■ EXERCISE DESCRIPTION ■
Each entry in the listing must be set down again word for word.

########################################

(** * temporal-mcp: the two tool handlers of [main.go]

    A shallow embedding of the [list_workflows] and [describe_workflow]
    handlers registered in [main], of [workflowStatusToString], and of the
    library values they touch (protobuf messages with their nil-safe
    getters, the MCP result constructors, [strings.ToLower],
    [strings.Builder]).

    Go pointers that may be nil are [option]; a Go [string] is a byte
    sequence, here [string]; the calls on the Temporal client and on the
    logger are recorded, in program order, in a trace of events. *)

From Stdlib Require Import ZArith String Ascii List Floats DecimalString Lia.
From stdpp Require Import base gmap strings list.

Set Warnings "-register-all".
Local Open Scope string_scope.

(** ** Go built-ins *)

(** The line feed written as [\n] in the Go literals. *)
Definition LF : string := String "010"%char EmptyString.

(** Go's [error] interface, observed only through [Error()]. *)
Record error := errorString { Error : string }.

(** A decoded JSON value, the dynamic type behind Go's [interface{}] in
    [req.Params.Arguments] (encoding/json decodes numbers to float64). *)
Inductive JSON :=
| JNull
| JBool (b : bool)
| JNumber (f : float)
| JString (s : string)
| JArray (l : list JSON)
| JObject (m : gmap string JSON).

(** [v, ok := x.(string)] on the result of a map lookup: a missing key and
    a JSON null are both the nil interface, on which the assertion fails and
    yields the zero value. *)
Definition assert_string (x : option JSON) : string * bool :=
  match x with
  | Some (JString s) => (s, true)
  | _ => (EmptyString, false)
  end.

########################################

■ RESULT FOR THIS EXERCISE ■
(** * temporal-mcp: the two tool handlers of [main.go]

    A shallow embedding of the [list_workflows] and [describe_workflow]
    handlers registered in [main], of [workflowStatusToString], and of the
    library values they touch (protobuf messages with their nil-safe
    getters, the MCP result constructors, [strings.ToLower],
    [strings.Builder]).

    Go pointers that may be nil are [option]; a Go [string] is a byte
    sequence, here [string]; the calls on the Temporal client and on the
    logger are recorded, in program order, in a trace of events. *)

From Stdlib Require Import ZArith String Ascii List Floats DecimalString Lia.
From stdpp Require Import base gmap strings list.

Set Warnings "-register-all".
Local Open Scope string_scope.

(** ** Go built-ins *)

(** The line feed written as [\n] in the Go literals. *)
Definition LF : string := String "010"%char EmptyString.

(** Go's [error] interface, observed only through [Error()]. *)
Record error := errorString { Error : string }.

(** A decoded JSON value, the dynamic type behind Go's [interface{}] in
    [req.Params.Arguments] (encoding/json decodes numbers to float64). *)
Inductive JSON :=
| JNull
| JBool (b : bool)
| JNumber (f : float)
| JString (s : string)
| JArray (l : list JSON)
| JObject (m : gmap string JSON).

(** [v, ok := x.(string)] on the result of a map lookup: a missing key and
    a JSON null are both the nil interface, on which the assertion fails and
    yields the zero value. *)
Definition assert_string (x : option JSON) : string * bool :=
  match x with
  | Some (JString s) => (s, true)
  | _ => (EmptyString, false)
  end.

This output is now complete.